Gold prices fell on Wednesday as the dollar and Treasury yields firmed after U.S. inflation data prompted investors to scale back expectations of an oversized rate cut from the Federal Reserve next week.
Spot gold was down 0.1% at $2,513.19 per ounce.
U.S. gold futures settled mostly unchanged at $2,542.40.
U.S. consumer prices rose only slightly in August, but underlying inflation showed some stickiness, which could dissuade the Fed from delivering a half-point interest rate cut next week.
“Inflation is still here. The consumer is still feeling it. If they do a half, it signals they’re throwing in the towel here… a quarter point is something that they’re almost forced into doing here at this point,” said Bob Haberkorn, senior market strategist at RJO Futures.
Markets are currently pricing in an 87% chance of a 25-basis-point U.S. rate cut, compared to 71% before the data, the CME FedWatch tool showed.
The Fed will lower interest rates by 25 basis points at each of the three remaining policy meetings in 2024, according to a majority of economists in a Reuters poll that found only nine out of 101 expected a half-percentage-point cut next week.

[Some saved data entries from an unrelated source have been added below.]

(** X18.  [DeleteInstance] of an instance whose class is not a
    namespace-creation class fails exactly as [GetInstance] does on the
    same path ([CIM_ERR_INVALID_NAMESPACE], [CIM_ERR_INVALID_CLASS],
    [CIM_ERR_NOT_FOUND]) and then changes nothing.  When the instance is
    stored it is deleted: afterwards [GetInstance] raises
    [CIM_ERR_NOT_FOUND] for every path that equals the deleted one, and
    returns what it returned before for every other path of the
    namespace; classes, qualifier declarations, the other namespaces and
    the enumeration contexts are untouched. *)
Theorem X18_DeleteInstance self namespace InstanceName :
  ns_classname_of (path_classname InstanceName) = None ->
  match GetInstance self namespace InstanceName None None None None with
  | Raise e => DeleteInstance self namespace InstanceName = (Raise e, self)
  | Ok _ =>
      exists self',
        DeleteInstance self namespace InstanceName = (Ok tt, self')
        /\ (forall iname lo iq ico pl,
              path_namespace (request_path namespace iname)
              = Some namespace ->
              GetInstance self' namespace iname lo iq ico pl
              = if path_eqb InstanceName iname
                then Raise (CIMError CIM_ERR_NOT_FOUND)
                else GetInstance self namespace iname lo iq ico pl)
        /\ (forall namespace',
              get_class_store self' namespace'
              = get_class_store self namespace'
              /\ get_qualifier_store self' namespace'
                 = get_qualifier_store self namespace')
        /\ (forall namespace',
              ~ same_namespace namespace' namespace ->
              get_instance_store self' namespace'
              = get_instance_store self namespace')
        /\ enumeration_contexts self' = enumeration_contexts self
  end.
Proof.
  intros Hnons. unfold GetInstance, DeleteInstance.
  set (iname0 := request_path namespace InstanceName).
  destruct (negb (bool_decide (path_namespace iname0 = Some namespace)));
    [done|].
  rewrite get_instance_store_cases, _class_exists_cases.
  destruct (Datastore.lookup namespace (datastore self)) as [st|] eqn:Hl;
    [|done].
  cbn [mbind result_bind].
  destruct (ObjectStore.exists_ class_key_eqb (path_classname iname0)
              (ns_classes st)) eqn:Hclass; [|done].
  cbn [negb].
  pose proof (_get_instance_spec self namespace iname0 (ns_instances st) None
                None None None) as Hspec.
  destruct (ObjectStore.exists_ path_eqb iname0 (ns_instances st)) eqn:Hex.
  2:{ rewrite (exists_false_get _ _ _ Hex) in Hspec. by rewrite Hspec. }
  destruct (exists_get _ _ _ Hex) as [inst Hget]. rewrite Hget in Hspec.
  destruct (Hspec eq_refl) as (r & -> & _). cbn [negb].
  unfold iname0 at 1. rewrite request_path_classname, Hnons.
  cbn [PyStr.truthy].
  destruct (ObjectStore.delete path_eqb iname0 (ns_instances st))
    as [s'|] eqn:Hdel.
  2:{ unfold ObjectStore.delete in Hdel. by rewrite Hex in Hdel. }
  exists (put_instance_store namespace s' self). split; [done|].
  assert (forall namespace',
            get_stores (put_instance_store namespace s' self) namespace'
            = if bool_decide (same_namespace namespace' namespace)
              then Ok (mkNamespaceStores (ns_classes st) s' (ns_qualifiers st))
              else get_stores self namespace') as Hput
    by (intros; by apply get_stores_put_instance_store).
  split.
  { intros iname lo iq ico pl Hns.
    rewrite Hns, bool_decide_eq_true_2 by done. cbn [negb].
    rewrite !get_instance_store_cases, !_class_exists_cases, Hl.
    assert (Datastore.lookup namespace
              (datastore (put_instance_store namespace s' self))
            = Some (mkNamespaceStores (ns_classes st) s' (ns_qualifiers st)))
      as ->.
    { apply get_stores_Ok. by rewrite Hput, bool_decide_eq_true_2. }
    cbn [mbind result_bind ns_classes ns_instances].
    set (iname1 := request_path namespace iname).
    assert (path_eqb InstanceName iname = path_eqb iname0 iname1) as ->
      by (symmetry; apply path_eqb_request).
    pose proof (get_delete path_eqb path_eqb_trans_l path_eqb_sym _ _ _
                  iname1 Hdel) as Hget'.
    destruct (path_eqb iname0 iname1) eqn:Hsame.
    - assert (ObjectStore.exists_ class_key_eqb (path_classname iname1)
                (ns_classes st) = true) as ->.
      { rewrite <- Hclass. symmetry.
        apply (exists_key_ext class_key_eqb eqb_nocase_trans_l
                 eqb_nocase_sym).
        by apply andb_true_iff in Hsame as [? _]. }
      cbn [negb].
      pose proof (_get_instance_spec (put_instance_store namespace s' self)
                    namespace iname1 s' pl lo ico iq) as Hs.
      by rewrite Hget' in Hs.
    - destruct (ObjectStore.exists_ class_key_eqb (path_classname iname1)
                  (ns_classes st)); [|done].
      cbn [negb]. symmetry. apply _get_instance_ext; [done|].
      apply (_get_class_ext _ _ _ _ _ _ (ns_classes st) (ns_classes st));
        try done; unfold get_class_store.
      + by rewrite (get_stores_lookup _ _ _ Hl).
      + by rewrite Hput, bool_decide_eq_true_2. }
  split.
  { intros namespace'. unfold get_class_store, get_qualifier_store.
    rewrite Hput. case_bool_decide as Hs; [|done].
    by rewrite (get_stores_same_namespace self _ _ Hs),
      (get_stores_lookup _ _ _ Hl). }
  split.
  { intros namespace' Hne. unfold get_instance_store.
    by rewrite Hput, bool_decide_eq_false_2. }
  apply put_instance_store_frame.
Qed.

“The uptick in core CPI has more or less cemented at 25 bps cut next week … A new all-time high (for gold prices) may have to wait just a little longer,” said Tai Wong, a New York-based independent metals trader.
Markets will now look towards the U.S. producer price index reading and initial jobless claims due on Thursday.
Among other metals, spot silverwas up 0.7% at $28.57 per ounce, platinum rose 1.5% to $951.97 and palladium firmed 5% to $1,013.25.
Russian President Vladimir Putin said that Moscow should consider limiting exports of uranium, titanium and nickel in retaliation against the West.
Palladium prices are rising due to changes in export regulations, particularly in Russia, said Daniel Pavilonis, senior market strategist at RJO Futures.